◆ TRY IT:
Keep only the lines of the data below that contain "result", and copy them.

◆ INPUT DATA:
Definition rdfs_event_add (s : server) (events : Z) (k : nat) (ev : rdfs_event) : server :=
  let mod_ := ev_status ev =? 1 in
  set_epoll (epoll_ctl_set s mod_ (ev_fd ev) events k)
    (set_event k (mk_event (ev_fd ev) (call_back ev) events 1 (ev_message ev)) s).

Definition rdfs_event_del (s : server) (k : nat) (ev : rdfs_event) : server * rdfs_event :=
  if negb (ev_status ev =? 1) then (s, ev)
  else
    let ev' := mk_event (ev_fd ev) (call_back ev) (ev_events ev) 0 (ev_message ev) in
    (set_epoll (delete (ev_fd ev) (epoll s)) (set_event k ev' s), ev').

(** ** Callbacks (rdfs_server.c) *)

(** The first event with status 0; the table's length when there is none. *)
Fixpoint first_free (l : list rdfs_event) : nat :=
  match l with [] => 0 | ev :: l' => if ev_status ev =? 0 then 0 else S (first_free l') end.

(** [nfd]: what accept returns.  With a full table the event behind its end is
    written. *)
Definition rdfs_accept_connection (s : server) (nfd : Z) : outcome server :=
  if nfd =? -1 then Ret s
  else
    let s := mk_server (g_events s) (global_epoll_fd s) (epoll s) (socks s ∪ {[nfd]}) (opened s) in
    let i := first_free (g_events s) in
    match g_events s !! i with
    | None => Oops
    | Some ev =>
        let ev := rdfs_event_set ev nfd rdfs_recv_data_cb true in
        Ret (rdfs_event_add s EPOLLIN i ev)
    end.

(** "%d:%d:%s"; [res]: what open returns.  Without three fields the path is not
    initialised. *)
Definition rdfs_client_open (s : server) (ev : rdfs_event) (res : Z) : outcome (server * rdfs_event) :=
  match scan_list [CD; CD] (m_data (ev_message ev)) with
  | ([flag; mode], x :: rest) =>
      match (take_word (skip_spaces rest)).1 with
      | [] => Oops
      | _ =>
          if x =? colon then
            let s := if res <? 0 then s else mk_server (g_events s) (global_epoll_fd s) (epoll s) (socks s) (opened s ∪ {[res]}) in
            let m := mk_msg (m_type (ev_message ev)) (print_d res) 0 in
            Ret (s, mk_event (ev_fd ev) (call_back ev) (ev_events ev) (ev_status ev) m)
          else Oops
      end
  | _ => Oops
  end.

(** The descriptor is the one the client names, 0 when it names none. *)
Definition close_target (m : message) : Z :=
  match (scan_list [CD] (m_data m)).1 with [fd] => s32 fd | _ => 0 end.

Definition rdfs_client_close (s : server) (ev : rdfs_event) : server * rdfs_event :=
  let open_fd := close_target (ev_message ev) in
  let ret := if decide (open_fd ∈ socks s ∪ opened s \/ global_epoll_fd s = Some open_fd) then 0 else -1 in
  let m := mk_msg (m_type (ev_message ev)) (print_d ret) 0 in
  (close_fd open_fd s, mk_event (ev_fd ev) (call_back ev) (ev_events ev) (ev_status ev) m).

Definition rdfs_process_request (s : server) (ev : rdfs_event) (res : Z) : outcome (server * rdfs_event) :=
  let m_type := m_type (ev_message ev) in
  if m_type =? RDFS_CLIENT_OPEN then rdfs_client_open s ev res
  else if m_type =? RDFS_CLIENT_CLOSE then Ret (rdfs_client_close s ev)
  else Ret (s, ev).

(** The text ends in its array. *)
Definition terminated (m : message) : bool := (length (m_data m) <? 1024)%nat.

(** recv's result [len] and the message it wrote; [res] as above.  A whole message is
    printed before it is looked at, and a text without its NUL is read past the
    array. *)
Definition rdfs_recv_data (s : server) (k : nat) (ev : rdfs_event) (len : Z) (m : message) (res : Z) : outcome server :=
  let fd := ev_fd ev in
  let ev := mk_event fd (call_back ev) (ev_events ev) (ev_status ev) (if 0 <? len then m else ev_message ev) in
  let '(s, ev) := rdfs_event_del s k ev in
  if len =? MESSAGE_SIZE then
    if negb (terminated (ev_message ev)) then Oops else
    '(s, ev) ← rdfs_process_request s ev res;
    let ev := rdfs_event_set ev fd rdfs_send_data_cb false in
    Ret (rdfs_event_add s EPOLLOUT k ev)
  else if 0 <? len then
    let ev := rdfs_event_set ev fd rdfs_recv_data_cb true in
    Ret (rdfs_event_add s EPOLLIN k ev)
  else Ret (close_fd fd s).

(** send's result [len]; the result: the state and the message sent. *)
Definition rdfs_send_data (s : server) (k : nat) (ev : rdfs_event) (len : Z) : server * message :=
  let fd := ev_fd ev in
  let sent := mk_msg 0 (m_data (ev_message ev)) 0 in
  let ev := mk_event fd (call_back ev) (ev_events ev) (ev_status ev) no_message in
  if 0 <? len then
    let '(s, ev) := rdfs_event_del s k ev in
    let ev := rdfs_event_set ev fd rdfs_recv_data_cb true in
    (rdfs_event_add s EPOLLIN k ev, sent)
  else
    let s := close_fd fd s in
    ((rdfs_event_del s k ev).1, sent).

(** The listening socket takes the last place; besides it and the epoll instance
    [e_fd] the standard streams are open. *)
Definition rdfs_init_listen_socket (e_fd listenFd : Z) : server :=
  let s := mk_server (replicate 10 zero_event) (Some e_fd) ∅ {[listenFd]} {[0; 1; 2]} in
  let k := Z.to_nat (MAX_EPOLL_EVENTS - 1) in
  rdfs_event_add s EPOLLIN k (rdfs_event_set zero_event listenFd rdfs_accept_connection_cb true).

(** ** The event loop *)

(** A descriptor accept or open returns. *)
Definition fresh_fd (s : server) (fd : Z) : Prop :=
  0 <= fd /\ fd ∉ socks s /\ fd ∉ opened s /\ global_epoll_fd s <> Some fd.

(** A watched descriptor is ready; its event's call_back runs when the event waits
    for that direction.  [G] restricts the
    requests of full length; [Oops]: the callback leaves
    its arrays. *)
Inductive server_step (G : server -> message -> Prop) : server -> outcome server -> Prop :=
| step_accept s fd k ev nfd :
    epoll s !! fd = Some (EPOLLIN, k) -> g_events s !! k = Some ev -> Z.land (ev_events ev) EPOLLIN <> 0 ->
    call_back ev = rdfs_accept_connection_cb -> nfd = -1 \/ fresh_fd s nfd ->
    server_step G s (rdfs_accept_connection s nfd)
| step_recv s fd k ev len m res :
    epoll s !! fd = Some (EPOLLIN, k) -> g_events s !! k = Some ev -> Z.land (ev_events ev) EPOLLIN <> 0 ->
    call_back ev = rdfs_recv_data_cb -> res = -1 \/ fresh_fd s res -> (len = MESSAGE_SIZE -> G s m) ->
    server_step G s (rdfs_recv_data s k ev len m res)
| step_send s fd k ev len :
    epoll s !! fd = Some (EPOLLOUT, k) -> g_events s !! k = Some ev -> Z.land (ev_events ev) EPOLLOUT <> 0 ->
    call_back ev = rdfs_send_data_cb ->
    server_step G s (Ret (rdfs_send_data s k ev len).1).


(** A client that closes a descriptor names neither one of the server's sockets nor
    the epoll instance. *)
Definition closes_files (s : server) (m : message) : Prop :=
  m_type m = RDFS_CLIENT_CLOSE -> close_target m ∉ socks s /\ global_epoll_fd s <> Some (close_target m).

(** The three fields of an open request are there. *)
Definition open_fields (m : message) : bool :=
  match scan_list [CD; CD] (m_data m) with
  | ([_; _], x :: rest) => (x =? colon) && negb (bool_decide ((take_word (skip_spaces rest)).1 = []))
  | _ => false
  end.

(** ** Table, registrations and sockets agree *)

Definition direction (cb : callback) : Z :=
  match cb with rdfs_send_data_cb => EPOLLOUT | _ => EPOLLIN end.

Record server_ok (s : server) : Prop := {
  so_epoll : exists e, global_epoll_fd s = Some e /\ e ∉ socks s;
  so_len : length (g_events s) = 10%nat;
  so_watch fd e k : epoll s !! fd = Some (e, k) <->
    exists ev, g_events s !! k = Some ev /\ ev_status ev = 1 /\ ev_fd ev = fd /\ ev_events ev = e;
  so_dir k ev : g_events s !! k = Some ev -> ev_status ev = 1 -> ev_events ev = direction (call_back ev);
  so_socks fd : fd ∈ socks s <-> is_Some (epoll s !! fd);
  so_listen : exists ev, g_events s !! 9%nat = Some ev /\ ev_status ev = 1 /\ call_back ev = rdfs_accept_connection_cb
}.

(** Changes of the open files alone. *)
Lemma server_ok_opened s o : server_ok s -> server_ok (mk_server (g_events s) (global_epoll_fd s) (epoll s) (socks s) o).
Proof. intros [H0 H1 H2 H3 H4 H5]. by split. Qed.

(** Event [k] becomes [ev'], and epoll's entries follow. *)
Lemma server_ok_change s k ev ev' e' ss' o' : server_ok s -> g_events s !! k = Some ev ->
  ev_status ev <> 1 \/ call_back ev <> rdfs_accept_connection_cb ->
  (ev_status ev' = 1 -> ev_events ev' = direction (call_back ev')) ->
  (forall fd e j, e' !! fd = Some (e, j) <->
     (j <> k /\ epoll s !! fd = Some (e, j)) \/ (j = k /\ ev_status ev' = 1 /\ ev_fd ev' = fd /\ ev_events ev' = e)) ->
  (forall fd, fd ∈ ss' <-> is_Some (e' !! fd)) ->
  (forall fd, fd ∈ ss' -> fd ∉ socks s -> global_epoll_fd s <> Some fd) ->
  server_ok (mk_server (<[k := ev']> (g_events s)) (global_epoll_fd s) e' ss' o').
Proof.
  intros [H0 H1 H2 H3 H4 H5] Hk Hcb Hdir He' Hss Hep. pose proof (lookup_lt_Some _ _ _ Hk) as Hlen.
  split; cbn [g_events epoll socks opened global_epoll_fd].
  - destruct H0 as (e0 & E & He). exists e0. split; [done|]. intros Hx. by apply (Hep e0).
  - by rewrite length_insert.
  - intros fd e j. rewrite He'. destruct (decide (j = k)) as [->|Hjk].
    + rewrite list_lookup_insert_eq by done. naive_solver.
    + rewrite list_lookup_insert_ne by done. rewrite H2. naive_solver.
  - intros j x Hx Hx1. destruct (decide (j = k)) as [->|Hjk].
    + rewrite list_lookup_insert_eq in Hx by done. injection Hx as <-. by apply Hdir.
    + rewrite list_lookup_insert_ne in Hx by done. by apply (H3 j).
  - done.
  - destruct H5 as (x & Hx & Hx1 & Hx2). exists x. rewrite list_lookup_insert_ne; [done|]. intros E. rewrite E, Hx in Hk.
    naive_solver.
Qed.

(** The entry of a watched event. *)
Lemma watched_entry s k ev : server_ok s -> g_events s !! k = Some ev -> ev_status ev = 1 ->
  epoll s !! ev_fd ev = Some (ev_events ev, k) /\
  forall fd e, epoll s !! fd = Some (e, k) -> fd = ev_fd ev /\ e = ev_events ev.
Proof.
  intros [_ _ H2 _ _ _] Hk Hs. split; [apply H2; eauto|]. intros fd e (x & Hx & _ & Hf & Hev)%H2. naive_solver.
Qed.

(** An event that is rewritten for the same or another direction. *)
Lemma server_ok_turn s k ev ev' o' : server_ok s -> g_events s !! k = Some ev -> ev_status ev = 1 ->
  call_back ev <> rdfs_accept_connection_cb -> ev_fd ev' = ev_fd ev -> ev_status ev' = 1 ->
  ev_events ev' = direction (call_back ev') ->
  server_ok (mk_server (<[k := ev']> (g_events s)) (global_epoll_fd s) (<[ev_fd ev := (ev_events ev', k)]> (delete (ev_fd ev) (epoll s))) (socks s) o').
Proof.
  intros Hok Hk Hs Hcb Hfd Hs' He. destruct (watched_entry s k ev Hok Hk Hs) as [Hw Hu].
  rewrite insert_delete_eq. apply (server_ok_change s k ev); try done; [by right|..].
  - intros fd e j. rewrite lookup_insert_Some. naive_solver.
  - intros fd. rewrite (so_socks s Hok), lookup_insert_is_Some'. naive_solver.
Qed.

(** A connection that is closed. *)
Lemma server_ok_drop s k ev ev' o' : server_ok s -> g_events s !! k = Some ev -> ev_status ev = 1 ->
  call_back ev <> rdfs_accept_connection_cb -> ev_status ev' = 0 ->
  server_ok (mk_server (<[k := ev']> (g_events s)) (global_epoll_fd s) (delete (ev_fd ev) (epoll s)) (socks s ∖ {[ev_fd ev]}) o').
Proof.
  intros Hok Hk Hs Hcb Hs'. destruct (watched_entry s k ev Hok Hk Hs) as [Hw Hu].
  apply (server_ok_change s k ev); try done; [by right|congruence|..].
  - intros fd e j. rewrite lookup_delete_Some, Hs'. naive_solver.
  - intros fd. rewrite elem_of_difference, elem_of_singleton, (so_socks s Hok), lookup_delete_is_Some. naive_solver.
  - set_solver.
Qed.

◆ TASK RESPONSE:
(** recv's result [len] and the message it wrote; [res] as above.  A whole message is
(** send's result [len]; the result: the state and the message sent. *)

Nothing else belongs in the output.